(* ===== verification/QueueRepo.v ===== *)
(** * The job queue's repositories

    crates/storage-pg/src/queue/job.rs, worker.rs and schedule.rs: the jobs,
    the workers with the lease of their leader, and the recurring schedules;
    [schedule_job] of crates/storage/src/queue/job.rs and the job that syncs
    the devices of a user (crates/storage/src/queue/tasks.rs). *)

From stdpp Require Import base tactics list strings gmap.
From Stdlib Require Import ZArith Lia.
From S2P Require Import Prelude Text Externals Formats Pagination TokenFormat DataModel Storage.
#[local] Open Scope Z_scope.

(** [UPDATE ... WHERE id = ... AND p]. *)
Definition update_row_where_stmt {Row} `{!Table Row} (id : Ulid) (p : Row → bool)
    (f : Row → Row) (d : Db) : option (nat * Db) :=
  match rows d !! id with
  | Some r => if p r then Some (1%nat, set_rows (<[id := f r]> (rows d)) d) else Some (0%nat, d)
  | None => Some (0%nat, d)
  end.

(** [Job] (storage/src/queue/job.rs). *)
Module Job.
Record t := mk {
  id : Ulid;
  queue_name : string;
  payload : Json;
  attempt : Z;
}.
End Job.

(** ** Jobs (job.rs) *)
Module QueueJobRepository.
Import QueueJobRow.

(** [TryFrom<JobReservationResult> for Job]. *)
Definition try_from (r : QueueJobRow.t) : result DatabaseInconsistencyError Job.t :=
  let id := queue_job_id r in
  try attempt <- (if attempt r <? 0 then Err (on "queue_jobs" (Some "attempt") (Some id))
                  else Ok (attempt r));
  Ok (Job.mk id (queue_name r) (payload r) attempt).

(** The rows the statements write. *)
Definition available_row (id : Ulid) (queue_name : string) (payload : Json)
    (created_at : DateTime) : QueueJobRow.t :=
  QueueJobRow.mk id Available created_at None None None queue_name payload None None 0 None
    None None.

Definition scheduled_row (id : Ulid) (queue_name : string) (payload : Json)
    (created_at : DateTime) (attempt : Z) (scheduled_at : DateTime)
    (schedule_name : option string) : QueueJobRow.t :=
  QueueJobRow.mk id Scheduled created_at None None None queue_name payload None None attempt None
    (Some scheduled_at) schedule_name.

Definition with_running (started_at : DateTime) (worker : Ulid) (r : QueueJobRow.t) :=
  QueueJobRow.mk (queue_job_id r) Running (created_at r) (Some started_at) (Some worker)
    (completed_at r) (queue_name r) (payload r) (failed_at r) (failed_reason r) (attempt r)
    (next_attempt_id r) (scheduled_at r) (schedule_name r).

Definition with_completed (at_ : DateTime) (r : QueueJobRow.t) :=
  QueueJobRow.mk (queue_job_id r) Completed (created_at r) (started_at r) (started_by r)
    (Some at_) (queue_name r) (payload r) (failed_at r) (failed_reason r) (attempt r)
    (next_attempt_id r) (scheduled_at r) (schedule_name r).

Definition with_failed (at_ : DateTime) (reason : string) (r : QueueJobRow.t) :=
  QueueJobRow.mk (queue_job_id r) Failed (created_at r) (started_at r) (started_by r)
    (completed_at r) (queue_name r) (payload r) (Some at_) (Some reason) (attempt r)
    (next_attempt_id r) (scheduled_at r) (schedule_name r).

Definition with_status (s : JobStatus) (r : QueueJobRow.t) :=
  QueueJobRow.mk (queue_job_id r) s (created_at r) (started_at r) (started_by r)
    (completed_at r) (queue_name r) (payload r) (failed_at r) (failed_reason r) (attempt r)
    (next_attempt_id r) (scheduled_at r) (schedule_name r).

Definition with_next_attempt (next : option Ulid) (r : QueueJobRow.t) :=
  QueueJobRow.mk (queue_job_id r) (status r) (created_at r) (started_at r) (started_by r)
    (completed_at r) (queue_name r) (payload r) (failed_at r) (failed_reason r) (attempt r)
    next (scheduled_at r) (schedule_name r).

(** A schedule after its job is [job], due at [at_]. *)
Definition with_last_job (at_ : DateTime) (job : Ulid) (s : QueueScheduleRow.t) :=
  QueueScheduleRow.mk (QueueScheduleRow.schedule_name s) (Some at_) (Some job).

Definition has_status (s : JobStatus) (r : QueueJobRow.t) : bool := bool_decide (status r = s).

(** The foreign key of [schedule_name]. *)
Definition schedule_exists (name : option string) (d : Db) : bool :=
  match name with Some n => bool_decide (is_Some (queue_schedules d !! n)) | None => true end.

(** [UPDATE queue_schedules SET last_scheduled_at, last_scheduled_job_id
    WHERE p]. *)
Definition update_schedules_stmt (p : QueueScheduleRow.t → bool) (at_ : DateTime) (job : Ulid)
    (d : Db) : option (nat * Db) :=
  Some (size (filter (λ kr, p kr.2 = true) (queue_schedules d)),
        set_queue_schedules ((λ s, if p s then with_last_job at_ job s else s)
                               <$> queue_schedules d) d).

(** [INSERT INTO queue_jobs SELECT ... WHERE queue_job_id = id AND status =
    'failed']; the column [attempt] is a 32-bit integer. *)
Definition insert_retry_stmt (new_id : Ulid) (now_ scheduled : DateTime) (id : Ulid) (d : Db) :
    option (nat * Db) :=
  match queue_jobs d !! id with
  | Some r =>
      if has_status Failed r then
        if attempt r + 1 <? 2 ^ 31 then
          insert_stmt new_id
            (scheduled_row new_id (queue_name r) (payload r) now_ (attempt r + 1) scheduled
               (schedule_name r)) (schedule_exists (schedule_name r)) d
        else None
      else Some (0%nat, d)
  | None => Some (0%nat, d)
  end.

(** The jobs a reservation takes: the first available ones of the queues.
    The order in which an [UPDATE] returns its rows is not specified; here it
    is that of the identifiers. *)
Definition reservable (queues : list string) (r : QueueJobRow.t) : bool :=
  has_status Available r && bool_decide (queue_name r ∈ queues).

Definition locked_jobs (queues : list string) (count : Z) (d : Db) : list QueueJobRow.t :=
  take (Z.to_nat (Z.min count (2 ^ 63 - 1)))
    (order_asc queue_job_id
       (filter (λ r, reservable queues r = true) (map_to_list (queue_jobs d)).*2)).

Definition start_jobs (now_ : DateTime) (worker : Ulid) (ids : list Ulid)
    (jobs : gmap Z QueueJobRow.t) : gmap Z QueueJobRow.t :=
  map_imap (λ k r, Some (if decide (k ∈ ids) then with_running now_ worker r else r)) jobs.

Definition reserve_stmt (now_ : DateTime) (worker : Ulid) (queues : list string) (count : Z)
    (d : Db) : option (nat * Db) :=
  let ids := queue_job_id <$> locked_jobs queues count d in
  if exists_row (Row := QueueWorkerRow.t) worker d
  then Some (length ids, set_rows (start_jobs now_ worker ids (queue_jobs d)) d)
  else if decide (ids = []) then Some (0%nat, d) else None.

(** The clean-up: the identifiers to delete, and the deletion with its
    [ON DELETE SET NULL] actions. *)
Definition to_delete (since : option Ulid) (until : Ulid) (limit : Z) (d : Db) : list Ulid :=
  take (Z.to_nat (Z.min limit (2 ^ 63 - 1)))
    (queue_job_id <$> order_asc queue_job_id
       (filter (λ r, (has_status Completed r || has_status Failed r)
                     && match since with Some s => s <? queue_job_id r | None => true end
                     && (queue_job_id r <=? until) = true)
          (map_to_list (queue_jobs d)).*2)).

Definition unless_deleted (ids : list Ulid) (o : option Ulid) : option Ulid :=
  match o with Some i => if decide (i ∈ ids) then None else Some i | None => None end.

Definition delete_stmt (ids : list Ulid) (d : Db) : option (nat * Db) :=
  let jobs := map_imap (λ k r, if decide (k ∈ ids) then None
                else Some (with_next_attempt (unless_deleted ids (next_attempt_id r)) r))
                (queue_jobs d) in
  let schedules := (λ s, QueueScheduleRow.mk (QueueScheduleRow.schedule_name s)
                     (QueueScheduleRow.last_scheduled_at s)
                     (unless_deleted ids (QueueScheduleRow.last_scheduled_job_id s)))
                     <$> queue_schedules d in
  Some (length ids, set_queue_schedules schedules (set_rows jobs d)).

Definition max_id (ids : list Ulid) : option Ulid :=
  match ids with [] => None | i :: l => Some (foldr Z.max i l) end.

Section Ops.
Context {R : Type} `{!RngCore R}.
Abbreviation Repo := (M (World R) DatabaseError) (only parsing).

Definition schedule (queue_name : string) (payload : Json) : Repo unit :=
  do created <- now;
  do id <- with_rng (from_datetime_with_rng created);
  do! execute (insert_stmt id (available_row id queue_name payload created) (λ _, true));
  ret tt.

Definition schedule_later (queue_name : string) (payload : Json) (scheduled_at : DateTime)
    (schedule_name : option string) : Repo unit :=
  do created <- now;
  do id <- with_rng (from_datetime_with_rng created);
  do! execute (insert_stmt id
    (scheduled_row id queue_name payload created 0 scheduled_at schedule_name)
    (schedule_exists schedule_name));
  match schedule_name with
  | Some name =>
      do res <- execute (update_schedules_stmt
        (λ s, bool_decide (QueueScheduleRow.schedule_name s = name)) scheduled_at id);
      lift (ensure_affected_rows res 1)
  | None => ret tt
  end.

Definition reserve (worker : Ulid) (queues : list string) (count : Z) : Repo (list Job.t) :=
  do now_ <- now;
  do results <- gets (λ w, locked_jobs queues count (w_txn w));
  do! execute (reserve_stmt now_ worker queues count);
  lift (map_err Inconsistency (collect try_from results)).

Definition mark_as_completed (id : Ulid) : Repo unit :=
  do now_ <- now;
  do res <- execute (update_row_where_stmt id (has_status Running) (with_completed now_));
  lift (ensure_affected_rows res 1).

Definition mark_as_failed (id : Ulid) (reason : string) : Repo unit :=
  do now_ <- now;
  do res <- execute (update_row_where_stmt id (has_status Running) (with_failed now_ reason));
  lift (ensure_affected_rows res 1).

Definition retry (id : Ulid) (delay : Duration) : Repo unit :=
  do now_ <- now;
  let scheduled := now_ + delay in
  do new_id <- with_rng (from_datetime_with_rng now_);
  do res <- execute (insert_retry_stmt new_id now_ scheduled id);
  do! lift (ensure_affected_rows res 1);
  do! execute (update_schedules_stmt
    (λ s, bool_decide (QueueScheduleRow.last_scheduled_job_id s = Some id)) scheduled new_id);
  do res <- execute (update_stmt id (with_next_attempt (Some new_id)) (λ _, true));
  lift (ensure_affected_rows res 1).

Definition schedule_available_jobs : Repo nat :=
  do now_ <- now;
  execute (update_where_stmt
    (λ r, has_status Scheduled r
          && match scheduled_at r with Some t => t <=? now_ | None => false end)
    (with_status Available)).

Definition cleanup (since : option Ulid) (until : Ulid) (limit : Z) :
    Repo (nat * option Ulid) :=
  do ids <- gets (λ w, to_delete since until limit (w_txn w));
  do! execute (delete_stmt ids);
  ret (length ids, max_id ids).

(** [schedule_job] of a [SyncDevicesJob] for a user. *)
Definition SYNC_DEVICES : string := "sync-devices".

Definition sync_devices_payload `{!UlidText} (user_id : Ulid) : Json :=
  JObject [("user_id", JString (ulid_to_string user_id))].

Definition sync_devices_row `{!UlidText} (id user_id : Ulid) (created_at : DateTime) :
    QueueJobRow.t :=
  available_row id SYNC_DEVICES (sync_devices_payload user_id) created_at.

Definition schedule_sync_devices `{!UlidText} (user : User.t) : Repo unit :=
  schedule SYNC_DEVICES (sync_devices_payload (User.id user)).
End Ops.
End QueueJobRepository.

(** ** Workers (worker.rs) *)
Module QueueWorkerRepository.
Import QueueWorkerRow.

Definition with_last_seen_at (at_ : DateTime) (r : QueueWorkerRow.t) :=
  QueueWorkerRow.mk (queue_worker_id r) (registered_at r) at_ (shutdown_at r).
Definition with_shutdown_at (at_ : DateTime) (r : QueueWorkerRow.t) :=
  QueueWorkerRow.mk (queue_worker_id r) (registered_at r) (last_seen_at r) (Some at_).

Definition is_running (r : QueueWorkerRow.t) : bool := bool_decide (shutdown_at r = None).

(** [DELETE FROM queue_leader WHERE p]. *)
Definition delete_leader_stmt (p : QueueLeaderRow.t → bool) (d : Db) : option (nat * Db) :=
  match queue_leader d with
  | Some l => if p l then Some (1%nat, set_queue_leader None d) else Some (0%nat, d)
  | None => Some (0%nat, d)
  end.

(** The upsert of the lease: the row is inserted, or its expiry moved when
    it is the worker's own. *)
Definition LEASE : Duration := 5000000.

Definition lease_stmt (now_ db_now : DateTime) (worker : Ulid) (d : Db) : option (nat * Db) :=
  match queue_leader d with
  | None =>
      if exists_row (Row := QueueWorkerRow.t) worker d
      then Some (1%nat, set_queue_leader (Some (QueueLeaderRow.mk now_ (db_now + LEASE) worker)) d)
      else None
  | Some l =>
      if decide (QueueLeaderRow.queue_worker_id l = worker)
      then Some (1%nat, set_queue_leader
        (Some (QueueLeaderRow.mk (QueueLeaderRow.elected_at l) (db_now + LEASE) worker)) d)
      else Some (0%nat, d)
  end.

Section Ops.
Context {R : Type} `{!RngCore R}.
Abbreviation Repo := (M (World R) DatabaseError) (only parsing).

Definition register : Repo Ulid :=
  do now_ <- now;
  do id <- with_rng (from_datetime_with_rng now_);
  do! execute (insert_stmt id (QueueWorkerRow.mk id now_ now_ None) (λ _, true));
  ret id.

Definition heartbeat (worker : Ulid) : Repo unit :=
  do now_ <- now;
  do res <- execute (update_row_where_stmt worker is_running (with_last_seen_at now_));
  lift (ensure_affected_rows res 1).

Definition shutdown (worker : Ulid) : Repo unit :=
  do now_ <- now;
  do res <- execute (update_stmt worker (with_shutdown_at now_) (λ _, true));
  do! lift (ensure_affected_rows res 1);
  do res <- execute (delete_leader_stmt
    (λ l, bool_decide (QueueLeaderRow.queue_worker_id l = worker)));
  if (0 <? res)%nat then query else ret tt.

Definition shutdown_dead_workers (threshold : Duration) : Repo unit :=
  do now_ <- now;
  do! execute (update_where_stmt
    (λ r, is_running r && (last_seen_at r <? now_ - threshold)) (with_shutdown_at now_));
  ret tt.

Definition remove_leader_lease_if_expired : Repo unit :=
  do db_now <- gets w_db_now;
  do! execute (delete_leader_stmt (λ l, QueueLeaderRow.expires_at l <? db_now));
  ret tt.

Definition try_get_leader_lease (worker : Ulid) : Repo bool :=
  do now_ <- now;
  do db_now <- gets w_db_now;
  do res <- execute (lease_stmt now_ db_now worker);
  ret (res =? 1)%nat.
End Ops.
End QueueWorkerRepository.

(** ** Recurring schedules (schedule.rs) *)
Module QueueScheduleRepository.

(** [ScheduleStatus]. *)
Record ScheduleStatus := mkScheduleStatus {
  status_schedule_name : string;
  status_last_scheduled_at : option DateTime;
  status_last_scheduled_job_completed : option bool;
}.

Definition setup_stmt (names : list string) (d : Db) : option (nat * Db) :=
  let fresh := filter (λ n, queue_schedules d !! n = None) (remove_dups names) in
  Some (length fresh,
        set_queue_schedules
          (foldr (λ n m, <[n := QueueScheduleRow.mk n None None]> m) (queue_schedules d) fresh) d).

Definition job_done (r : QueueJobRow.t) : bool :=
  QueueJobRepository.has_status Completed r || QueueJobRepository.has_status Failed r.

(** The [LEFT JOIN] with the last job. *)
Definition status_of (d : Db) (s : QueueScheduleRow.t) : ScheduleStatus :=
  mkScheduleStatus (QueueScheduleRow.schedule_name s) (QueueScheduleRow.last_scheduled_at s)
    (job ← QueueScheduleRow.last_scheduled_job_id s; job_done <$> queue_jobs d !! job).

Section Ops.
Context {R : Type}.
Abbreviation Repo := (M (World R) DatabaseError) (only parsing).

Definition setup (schedules : list string) : Repo unit :=
  do! execute (setup_stmt schedules);
  ret tt.

Definition list : Repo (list ScheduleStatus) :=
  select (λ d, status_of d <$> (map_to_list (queue_schedules d)).*2).
End Ops.
End QueueScheduleRepository.
(* ===== verification/AppSessionRepo.v ===== *)
(** * Application sessions

    crates/storage-pg/src/app_session.rs with the filter of
    crates/storage/src/app_session.rs: OAuth 2.0 and compatibility sessions
    listed together, and the end of the sessions a device had. *)

From stdpp Require Import base tactics list strings gmap.
From Stdlib Require Import ZArith Lia.
From S2P Require Import Prelude Text Scope Externals Formats Pagination TokenFormat DataModel CompatModel Storage TokenRepo QueueRepo UserRepo CompatRepo GrantRepo.

#[local] Open Scope Z_scope.

Inductive AppSession : Type :=
| AppCompat (s : CompatSession.t)
| AppOAuth2 (s : Session.t).

Module AppSessionFilter.
Inductive State : Type := Active | Finished.

Record t := mk {
  user : option User.t;
  browser_session : option BrowserSession.t;
  state : option State;
  device_id : option Device.Device;
  last_active_before : option DateTime;
  last_active_after : option DateTime;
  created_before : option DateTime;
  created_after : option DateTime;
}.

Definition new : t := mk None None None None None None None None.
Definition for_user (u : User.t) (f : t) : t :=
  mk (Some u) (browser_session f) (state f) (device_id f) (last_active_before f)
    (last_active_after f) (created_before f) (created_after f).
Definition active_only (f : t) : t :=
  mk (user f) (browser_session f) (Some Active) (device_id f) (last_active_before f)
    (last_active_after f) (created_before f) (created_after f).
End AppSessionFilter.

Module AppSessionRepository.

(** [if let Some(x) = o { f = set(f, x) }]. *)
Definition set_opt {A F} (o : option A) (set : A → F → F) (f : F) : F :=
  match o with Some a => set a f | None => f end.

Definition split_filter (f : AppSessionFilter.t) : CompatSessionFilter.t * OAuth2SessionFilter.t :=
  let c := CompatSessionFilter.new in
  let o := OAuth2SessionFilter.new in
  let c := set_opt (AppSessionFilter.user f) CompatSessionFilter.for_user c in
  let o := set_opt (AppSessionFilter.user f) OAuth2SessionFilter.for_user o in
  let '(c, o) :=
    match AppSessionFilter.state f with
    | Some AppSessionFilter.Active =>
        (CompatSessionFilter.active_only c, OAuth2SessionFilter.active_only o)
    | Some AppSessionFilter.Finished =>
        (CompatSessionFilter.finished_only c, OAuth2SessionFilter.finished_only o)
    | None => (c, o)
    end in
  let c := set_opt (AppSessionFilter.device_id f) CompatSessionFilter.for_device c in
  let o := set_opt (AppSessionFilter.device_id f) OAuth2SessionFilter.for_device o in
  let c := set_opt (AppSessionFilter.browser_session f) CompatSessionFilter.for_browser_session c in
  let o := set_opt (AppSessionFilter.browser_session f) OAuth2SessionFilter.for_browser_session o in
  let c := set_opt (AppSessionFilter.last_active_before f)
             CompatSessionFilter.with_last_active_before c in
  let o := set_opt (AppSessionFilter.last_active_before f)
             OAuth2SessionFilter.with_last_active_before o in
  let c := set_opt (AppSessionFilter.last_active_after f)
             CompatSessionFilter.with_last_active_after c in
  let o := set_opt (AppSessionFilter.last_active_after f)
             OAuth2SessionFilter.with_last_active_after o in
  let c := set_opt (AppSessionFilter.created_before f) CompatSessionFilter.with_created_before c in
  let o := set_opt (AppSessionFilter.created_before f) OAuth2SessionFilter.with_created_before o in
  let c := set_opt (AppSessionFilter.created_after f) CompatSessionFilter.with_created_after c in
  let o := set_opt (AppSessionFilter.created_after f) OAuth2SessionFilter.with_created_after o in
  (c, o).

(** A row of the union of the two queries. *)
Record AppSessionLookup := mkAppSessionLookup {
  cursor : Ulid;
  compat_session_id : option Ulid;
  oauth2_session_id : option Ulid;
  oauth2_client_id : option Ulid;
  user_session_id : option Ulid;
  user_id : option Ulid;
  scope_list : option (list string);
  device_id : option string;
  human_name : option string;
  created_at : DateTime;
  finished_at : option DateTime;
  is_synapse_admin : option bool;
  user_agent : option string;
  last_active_at : option DateTime;
  last_active_ip : option IpAddr;
}.

#[export] Instance AppSessionLookup_node : Node AppSessionLookup := cursor.

(** [TryFrom<AppSessionLookup> for AppSession]. *)
Definition try_from (r : AppSessionLookup) : result DatabaseInconsistencyError AppSession :=
  match compat_session_id r, oauth2_session_id r, oauth2_client_id r, user_id r, scope_list r,
        device_id r, is_synapse_admin r with
  | Some id, None, None, Some user_id, None, device_id_opt, Some is_synapse_admin =>
      let state := match finished_at r with
                   | None => CompatSessionState.Valid
                   | Some finished_at => CompatSessionState.Finished finished_at
                   end in
      Ok (AppCompat (CompatSession.mk id state user_id (Device.mkDevice <$> device_id_opt)
            (human_name r) (user_session_id r) (created_at r) is_synapse_admin (user_agent r)
            (last_active_at r) (last_active_ip r)))
  | None, Some id, Some client_id, user_id, Some scope_list, None, None =>
      try tokens <- map_err (λ _, on "oauth2_sessions" (Some "scope") (Some id))
                     (collect ScopeToken_from_str scope_list);
      let scope := Scope_from_iter tokens in
      let state := match finished_at r with
                   | None => SessionState.Valid
                   | Some finished_at => SessionState.Finished finished_at
                   end in
      Ok (AppOAuth2 (Session.mk id state (created_at r) user_id (user_session_id r) client_id
            scope (user_agent r) (last_active_at r) (last_active_ip r) (human_name r)))
  | _, _, _, _, _, _, _ => Err (on "sessions" None (Some (cursor r)))
  end.

(** The columns of the two queries. *)
Definition oauth2_select (r : OAuthSessionLookup.t) : AppSessionLookup :=
  let id := OAuthSessionLookup.oauth2_session_id r in
  mkAppSessionLookup id None (Some id) (Some (OAuthSessionLookup.oauth2_client_id r))
    (OAuthSessionLookup.user_session_id r) (OAuthSessionLookup.user_id r)
    (Some (OAuthSessionLookup.scope_list r)) None (OAuthSessionLookup.human_name r)
    (OAuthSessionLookup.created_at r) (OAuthSessionLookup.finished_at r) None
    (OAuthSessionLookup.user_agent r) (OAuthSessionLookup.last_active_at r)
    (OAuthSessionLookup.last_active_ip r).

Definition compat_select (r : CompatSessionLookup.t) : AppSessionLookup :=
  let id := CompatSessionLookup.compat_session_id r in
  mkAppSessionLookup id (Some id) None None (CompatSessionLookup.user_session_id r)
    (Some (CompatSessionLookup.user_id r)) None (CompatSessionLookup.device_id r)
    (CompatSessionLookup.human_name r) (CompatSessionLookup.created_at r)
    (CompatSessionLookup.finished_at r) (Some (CompatSessionLookup.is_synapse_admin r))
    (CompatSessionLookup.user_agent r) (CompatSessionLookup.last_active_at r)
    (CompatSessionLookup.last_active_ip r).

(** The [UNION ALL] of the common table expression. *)
Definition sessions (f : AppSessionFilter.t) (d : Db) : list AppSessionLookup :=
  let '(c, o) := split_filter f in
  (oauth2_select <$> matching_rows (OAuth2SessionFilter.generate_condition o d) d)
  ++ (compat_select <$> matching_rows (CompatSessionFilter.generate_condition c None d) d).

(** A session of the device, under its stable or unstable scope token. *)
Definition uses_device (user : Ulid) (stable unstable : string) (r : OAuthSessionLookup.t) : bool :=
  bool_decide (OAuthSessionLookup.user_id r = Some user)
  && (bool_decide (stable ∈ OAuthSessionLookup.scope_list r)
      || bool_decide (unstable ∈ OAuthSessionLookup.scope_list r))
  && bool_decide (OAuthSessionLookup.finished_at r = None).

Section Ops.
Context {R : Type} `{!RngCore R}.
Abbreviation Repo := (M (World R) DatabaseError) (only parsing).

Definition list (f : AppSessionFilter.t) (p : Pagination.t) : Repo (Page.t AppSession) :=
  fetch_page cursor try_from (sessions f) p.

Definition count (f : AppSessionFilter.t) : Repo Z :=
  select (λ d, Z.of_nat (length (sessions f d))).

Definition finish_sessions_to_replace_device (user : User.t) (device : Device.Device) :
    Repo bool :=
  do finished <- now;
  do compat_affected <- execute (update_where_stmt
    (λ r, bool_decide (CompatSessionLookup.user_id r = User.id user)
          && bool_decide (CompatSessionLookup.device_id r = Some (Device.id device))
          && bool_decide (CompatSessionLookup.finished_at r = None))
    (CompatSessionRepository.with_finished_at finished));
  match Device.to_scope_token device with
  | Ok (stable, unstable) =>
      do oauth2_affected <- execute (update_where_stmt (uses_device (User.id user) stable unstable)
        (SessionRepository.with_finished_at finished));
      ret ((0 <? compat_affected)%nat || (0 <? oauth2_affected)%nat)
  | Err _ => ret (0 <? compat_affected)%nat
  end.
End Ops.
End AppSessionRepository.

(** ** The sessions of applications

    The union of the OAuth 2.0 and compatibility sessions
    (crates/storage-pg/src/app_session.rs) is what the two repositories read
    on their own; and where listing and counting compatibility sessions
    differ. *)

#[local] Open Scope Z_scope.

Lemma app_compat_row r :
  AppSessionRepository.try_from (AppSessionRepository.compat_select r) =
  Ok (AppCompat (CompatSessionRepository.of_row r)).
Proof. by destruct r. Qed.

Lemma app_oauth2_row r :
  AppSessionRepository.try_from (AppSessionRepository.oauth2_select r) =
  match SessionRepository.try_from r with Ok s => Ok (AppOAuth2 s) | Err e => Err e end.
Proof.
  unfold AppSessionRepository.try_from, SessionRepository.try_from. simpl.
  by destruct (collect ScopeToken_from_str (OAuthSessionLookup.scope_list r)).
Qed.

(** C33: the sessions of applications a filter selects are the compatibility
    sessions and the OAuth 2.0 sessions their own repositories select with the
    two halves of the filter, read as these repositories read them: the union
    loses none, adds none and mixes up no column. *)
Theorem app_sessions_equiv f d s :
  (∃ row, row ∈ AppSessionRepository.sessions f d ∧ AppSessionRepository.try_from row = Ok s) ↔
  (∃ r, r ∈ matching_rows (CompatSessionFilter.generate_condition
                (AppSessionRepository.split_filter f).1 None d) d ∧
     s = AppCompat (CompatSessionRepository.of_row r)) ∨
  (∃ r x, r ∈ matching_rows (OAuth2SessionFilter.generate_condition
                (AppSessionRepository.split_filter f).2 d) d ∧
     SessionRepository.try_from r = Ok x ∧ s = AppOAuth2 x).
Proof.
  unfold AppSessionRepository.sessions. destruct (AppSessionRepository.split_filter f) as [c o].
  simpl. setoid_rewrite elem_of_app. setoid_rewrite list_elem_of_fmap. split.
  - intros (row & [(r & -> & Hr)|(r & -> & Hr)] & H).
    + right. rewrite app_oauth2_row in H.
      destruct (SessionRepository.try_from r) as [x|] eqn:E; [|done]. injection H as <-. eauto.
    + left. rewrite app_compat_row in H. injection H as <-. eauto.
  - intros [(r & Hr & ->)|(r & x & Hr & Hx & ->)].
    + exists (AppSessionRepository.compat_select r). split; [eauto|]. apply app_compat_row.
    + exists (AppSessionRepository.oauth2_select r). split; [eauto|].
      by rewrite app_oauth2_row, Hx.
Qed.

(** *** Listing and counting *)

(** A compatibility session that does not come from an SSO login is listed
    as such, but not counted as soon as some SSO login is not exchanged yet:
    its [compat_session_id] is [NULL], and [<> ALL] of a column with a [NULL]
    is never true. *)
Definition unknown_session : CompatSessionLookup.t :=
  CompatSessionLookup.mk 7 None None 2 None 0 None false None None None.
Definition pending_login : CompatSsoLoginLookup.t :=
  CompatSsoLoginLookup.mk 8 "token" "https://app.example.com/" 0 None None None None.
Definition unknown_db : Db :=
  mkDb ∅ ∅ ∅ ∅ ∅ ∅ ∅ ∅ ∅ ∅ ∅ ∅ None {[7 := unknown_session]} ∅ ∅ {[8 := pending_login]} ∅ ∅ ∅ ∅ ∅ no_accounts.

Lemma unknown_sessions_not_counted :
  CompatSessionRepository.joined_rows
    (CompatSessionFilter.unknown_only CompatSessionFilter.new) unknown_db
    = [(unknown_session, None)] ∧
  matching_rows (CompatSessionFilter.generate_condition
    (CompatSessionFilter.unknown_only CompatSessionFilter.new) None unknown_db) unknown_db = [].
Proof. split; vm_compute; reflexivity. Qed.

▬▬▬▬▬▬▬▬▬▬

__Exercise goal__. Using the entries above, output exactly the lines between the line holding "(** The foreign key of [schedule_name]. *)" and the line holding "(** The jobs", end lines included, and nothing more.

__Task output__.
(** The foreign key of [schedule_name]. *)
Definition schedule_exists (name : option string) (d : Db) : bool :=
  match name with Some n => bool_decide (is_Some (queue_schedules d !! n)) | None => true end.

(** [UPDATE queue_schedules SET last_scheduled_at, last_scheduled_job_id
    WHERE p]. *)
Definition update_schedules_stmt (p : QueueScheduleRow.t → bool) (at_ : DateTime) (job : Ulid)
    (d : Db) : option (nat * Db) :=
  Some (size (filter (λ kr, p kr.2 = true) (queue_schedules d)),
        set_queue_schedules ((λ s, if p s then with_last_job at_ job s else s)
                               <$> queue_schedules d) d).

(** [INSERT INTO queue_jobs SELECT ... WHERE queue_job_id = id AND status =
    'failed']; the column [attempt] is a 32-bit integer. *)
Definition insert_retry_stmt (new_id : Ulid) (now_ scheduled : DateTime) (id : Ulid) (d : Db) :
    option (nat * Db) :=
  match queue_jobs d !! id with
  | Some r =>
      if has_status Failed r then
        if attempt r + 1 <? 2 ^ 31 then
          insert_stmt new_id
            (scheduled_row new_id (queue_name r) (payload r) now_ (attempt r + 1) scheduled
               (schedule_name r)) (schedule_exists (schedule_name r)) d
        else None
      else Some (0%nat, d)
  | None => Some (0%nat, d)
  end.

(** The jobs a reservation takes: the first available ones of the queues.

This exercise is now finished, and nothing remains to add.